It’s easy to underestimate the importance of good credit until you come to do something like buying a house, and suddenly it’s the most important thing, and you have to work to improve your score. Luckily there are several things that might be affecting your credit score, and once you find them, you can look at improving them.
Your credit rating tells potential lenders how trustworthy you are and how much of a risk it would be to lend you any money you apply for. If you need support with getting out of debt, Creditfix can help you get a handle on it, and work towards improving your credit score.
Not being on the electoral register.
This is a nice, easy one to fix as it simply involves registering to vote. This helps companies confirm that you are who you say you are and prove where you live.
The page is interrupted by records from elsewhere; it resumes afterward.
(** * Sollidly: text capture, hotkeys and overlay

    A shallow embedding of the capture and hotkey core of the Sollidly
    writing assistant (core/text_monitor.py, core/text_monitor_improved.py,
    core/keyboard_hook.py, core/keyboard_hook_improved.py,
    ui/overlay_window.py, ui/circle_menu.py, config.py) and the properties
    its specification states about it.

    Part I embeds the code, one module per source file or concern.
    Part II states and proves the properties of the specification,
    Part III further properties of the code. *)

From Stdlib Require Import ZArith NArith Lia.
From stdpp Require Import base decidable option list gmap strings.

Open Scope Z_scope.

(** * Part I: the embedding *)

(** ** Python values used by the modules *)

Module Py.

(** A Python [str] is a sequence of Unicode code points. *)
Definition pystr := list N.

(** ASCII literals of the source, read as code points. *)
Fixpoint lit (s : string) : pystr :=
  match s with
  | EmptyString => []
  | String a r => Ascii.N_of_ascii a :: lit r
  end.

(** Truthiness of a [str]: only the empty string is false. *)
Definition truthy (s : pystr) : bool :=
  match s with [] => false | _ :: _ => true end.
Lemma needs_fix_two allUnits (g : UnitGroup Num) :
  needs_fix allUnits g -> 2 ≤ length (groupUnitsOf allUnits g).
Proof.
  unfold needs_fix, expectedCount.
  destruct (length (groupUnitsOf allUnits g)) as [|[|k]]; cbn; lia.
Qed.

(** The well-formedness of a registry the idempotence rests on: distinct
    ASCII unit identifiers, and ASCII source identifiers in the equations. *)
Definition registry_ok (data : Registry Num) : Prop :=
  NoDup (unit_id <$> reg_units data) ∧ good_ids (unit_id <$> reg_units data) ∧
  Forall (λ g, good_ids (conv_fromUnitId <$> group_conversions g)) (reg_unitGroups data).

Lemma fixed_idem allUnits n n' g :
  NoDup (unit_id <$> allUnits) -> good_ids (unit_id <$> allUnits) ->
  good_ids (conv_fromUnitId <$> group_conversions g) ->
  fixed allUnits n' (fixed allUnits n g).1 = ((fixed allUnits n g).1, n').
Proof.
  intros Hnd Hids Hex. unfold fixed at 2 3.
  destruct (decide (needs_fix allUnits g)) as [Hfix|Hno]; cbn [fst];
    unfold fixed; destruct (decide _) as [Hfix'|]; try done.
  change (groupUnitsOf allUnits (set_conversions _ g)) with (groupUnitsOf allUnits g).
  cbn [group_conversions set_conversions].
  pose proof (needs_fix_two _ _ Hfix) as Hlen.
  pose proof (groupUnits_NoDup allUnits g Hnd) as Hnd'.
  pose proof (groupUnits_good allUnits g Hids) as Hids'.
  rewrite (generate_emit_pairs uuid show (groupUnitsOf allUnits g) _ n') by done.
  rewrite (emit_pairs_found uuid show _ _ _ n'
             (generateCompleteConversions uuid show (groupUnitsOf allUnits g)
                (group_conversions g) n).1); [done|].
  rewrite slots_out_eq by done. by apply out_found.
Qed.

Lemma fix_groups_idem allUnits gs n n' :
  NoDup (unit_id <$> allUnits) -> good_ids (unit_id <$> allUnits) ->
  Forall (λ g, good_ids (conv_fromUnitId <$> group_conversions g)) gs ->
  fix_groups allUnits n' (fix_groups allUnits n gs).1 = ((fix_groups allUnits n gs).1, n').
Proof.
  intros Hnd Hids. revert n n'. induction gs as [|g gs IH]; intros n n' Hgs; [done|].
  apply Forall_cons in Hgs as [Hg Hgs]. cbn [fix_groups fst snd].
  by rewrite fixed_idem, IH.
Qed.

(** The registry a later run reads from the file this run wrote. *)
Definition reread (file : MasterFile Num) : Registry Num :=
  mkRegistry (file_units file) (file_unitGroups file).
Lemma link_alternates_fst units s t :
  (link_alternates units (s, t)).1 = (link_alternates units (s, mkTally 0 0 [])).1.
Proof.
  unfold link_alternates. cbn [fst snd]. destruct (spec_alternateUnits s) as [alts|]; [|done].
  destruct (decide _); [|done]. cbv zeta. by rewrite !link_alternate_fold.
Qed.

Lemma link_alternates_snd units s t :
  (link_alternates units (s, t)).2 =
  foldl (count units) t (default [] (spec_alternateUnits s)).
Proof.
  unfold link_alternates. cbn [fst snd]. destruct (spec_alternateUnits s) as [alts|]; [|done].
  destruct (decide _) as [|Hlen]; cbv zeta; [by rewrite link_alternate_fold|].
  destruct alts; [done|]. cbn in Hlen. lia.
Qed.

Lemma link_specType_resolve units st s :
  link_specType units st s =
  (st.1 ++ [resolve units s], foldl (count units) st.2 (references s)).
Proof.
  unfold link_specType, resolve, references. cbv zeta. rewrite foldl_app. f_equal.
  - f_equal. pose proof (link_primary_fst units s st.2) as Hfst.
    destruct (link_primary units (s, st.2)) as [s1 t1].
    destruct (link_primary units (s, mkTally 0 0 [])) as [s2 t2].
    cbn [fst] in Hfst. subst s2.
    by rewrite (link_alternates_fst units s1 t1), (link_alternates_fst units s1 t2).
  - destruct (link_primary units (s, st.2)) as [s1 t1] eqn:H1.
    rewrite link_alternates_snd. f_equal.
    + change t1 with (s1, t1).2. by rewrite <- H1, link_primary_snd.
    + change s1 with (s1, t1).1. by rewrite <- H1, link_primary_alternateUnits.
Qed.

Lemma link_loop_from units specTypes st :
  foldl (link_specType units) st specTypes =
  (st.1 ++ (resolve units <$> specTypes),
   foldl (count units) st.2 (concat (references <$> specTypes))).
Proof.
  revert st. induction specTypes as [|s specTypes IH]; intros st.
  { cbn. rewrite app_nil_r. by destruct st. }
  cbn [foldl fmap list_fmap concat]. rewrite IH, link_specType_resolve. cbn [fst snd].
  by rewrite <- app_assoc, foldl_app.
Qed.

(** The loop writes [resolve] of every spec type and counts every
    reference, in order. *)
Theorem link_loop_map units specTypes :
  link_loop units specTypes =
  (resolve units <$> specTypes,
   foldl (count units) (mkTally 0 0 []) (concat (references <$> specTypes))).
Proof. unfold link_loop. by rewrite link_loop_from. Qed.

(** ** The tally *)


(** A reference some unit matches. *)
Definition found (units : list Unit) (reference : string) : Prop :=
  is_Some (findUnitBySymbol reference units).

#[export] Instance found_dec units reference : Decision (found units reference).
Proof. unfold found. apply _. Defined.

Lemma count_found units t r : found units r -> count units t r = tally_linked t.
Proof. unfold count. by intros [u ->]. Qed.

Lemma count_not_found units t r : ¬ found units r -> count units t r = tally_unmatched r t.
Proof.
  unfold count, found. destruct (findUnitBySymbol r units); [|done].
  intros []. by eexists.
Qed.

Lemma count_fold units refs t :
  linked (foldl (count units) t refs) = linked t + length (filter (found units) refs) ∧
  unmatched (foldl (count units) t refs) =
    unmatched t + length (filter (λ r, ¬ found units r) refs) ∧
  (NoDup (unmatchedUnits t) -> NoDup (unmatchedUnits (foldl (count units) t refs))) ∧
  ∀ x, x ∈ unmatchedUnits (foldl (count units) t refs) <->
       x ∈ unmatchedUnits t ∨ (x ∈ refs ∧ ¬ found units x).
Proof.
  revert t. induction refs as [|r refs IH]; intros t.
  { cbn. split_and!; [lia..|done|]. intros x. rewrite elem_of_nil. tauto. }
  cbn [foldl]. destruct (IH (count units t r)) as (-> & -> & Hnd & Hset).
  destruct (decide (found units r)) as [Hr|Hr].
  - rewrite filter_cons_True, filter_cons_False by tauto.
    rewrite count_found in * by done.
    cbn [length tally_linked linked unmatched unmatchedUnits] in *.
    split_and!; [lia..|done|]. intros x. rewrite Hset, elem_of_cons.
    split; [tauto|]. by intros [?|[[->|?] Hx]]; [tauto| |tauto].
  - rewrite filter_cons_False, filter_cons_True by tauto.
    rewrite count_not_found in * by done.
    cbn [length tally_unmatched linked unmatched unmatchedUnits] in *.
    split_and!; [lia..| |].
    + intros ?. by apply Hnd, set_add_NoDup.
    + intros x. rewrite Hset, set_add_elem, elem_of_cons.
      split; [|tauto]. intros [[->|?]|?]; tauto.
Qed.

(** C8: every reference is counted once: as linked when some unit matches it,
    as unmatched otherwise; the metadata counts the spec types read. *)
Theorem link_counts units specTypes :
  linkedUnits (link_metadata (linkUnits units specTypes)) =
    length (filter (found units) (concat (references <$> specTypes))) ∧
  unmatchedCount (link_metadata (linkUnits units specTypes)) =
    length (filter (λ r, ¬ found units r) (concat (references <$> specTypes))) ∧
  linkedUnits (link_metadata (linkUnits units specTypes)) +
  unmatchedCount (link_metadata (linkUnits units specTypes)) =
    length (concat (references <$> specTypes)) ∧
  length (link_specTypes (linkUnits units specTypes)) = length specTypes.
Proof.
  unfold linkUnits. cbv zeta. cbn [link_metadata linkedUnits unmatchedCount link_specTypes].
  unfold link_loop. rewrite link_loop_from. cbn [fst snd app].
  destruct (count_fold units (concat (references <$> specTypes)) (mkTally 0 0 []))
    as (-> & -> & _). cbn [linked unmatched]. split_and!; [done..| |by rewrite length_fmap].
  rewrite !Nat.add_0_l. apply filter_partition_length.
Qed.

(** The set of unmatched references holds, once each, the references no
    unit matches; the first twenty of them are printed. *)
Theorem link_unmatched_set units specTypes :
  NoDup (unmatchedUnits (link_loop units specTypes).2) ∧
  (∀ x, x ∈ unmatchedUnits (link_loop units specTypes).2 <->
        x ∈ concat (references <$> specTypes) ∧ findUnitBySymbol x units = None) ∧
  link_printed (linkUnits units specTypes) =
    take 20 (unmatchedUnits (link_loop units specTypes).2).
Proof.
  unfold linkUnits, link_loop. rewrite link_loop_from. cbn [fst snd link_printed].
  destruct (count_fold units (concat (references <$> specTypes)) (mkTally 0 0 []))
    as (_ & _ & Hnd & Hset).
  split_and!; [apply Hnd; constructor| |done].
  intros x. rewrite Hset. cbn [unmatchedUnits]. rewrite elem_of_nil. unfold found.
  rewrite <- eq_None_not_Some. tauto.
Qed.

(** ** What is written into a spec type *)

(** Lines 38-50 without the tally. *)
Definition resolve_primary (units : list Unit) (s : Spec) : Spec :=
  match spec_primaryUnit s with
  | Some primaryUnit =>
      match findUnitBySymbol primaryUnit units with
      | Some unit =>
          set_primaryUnitIds (Some (unit_id unit)) (or_undefined (unit_unitGroupId unit)) s
      | None => s
      end
  | None => s
  end.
Even if you’re living at home, or are currently in university accommodation, be sure to register to vote, not just so that you can exercise your right to vote, but also as a way of signalling to potential lenders that you are who you say you are.
Regularly applying for credit
If companies can see that you are applying for credit too often, it can start to look as though you can’t afford much without credit, which will make them think that you may not be able to pay them back what you borrow from them. Remember, this doesn’t just include credit cards, but also overdrafts, loans and store cards, as well as anything that you lease, such as a car or even a sofa. It’s okay to apply for credit of course, and it can help us to get the things we want and need, by spreading the cost but be mindful of what you’re applying for.
Using too much of your credit
So you’ve been given credit, but don’t feel that you have to max it out, just because it’s there. It’s better to have a bigger limit, and use a smaller percentage of it, than use the same monetary amount of a lower credit limit, and be closer to maxing it out. Ideally, try to keep below 50% of your available credit.
If you miss payments or default, this will stay on your credit record for six years, so be sure to set up direct debits and make sure that there is always enough money in your account to cover them. A lender needs to see that you are consistent in paying back the money you owe.
Having no credit history at all
If you’ve never used any credit, a lender won’t be able to know whether to trust you or not. You’re starting with a blank slate, which is excellent, so why not apply for a credit card, and make a few necessary purchases each month, and then pay it off in full every time your statement comes in, to show how trustworthy you are.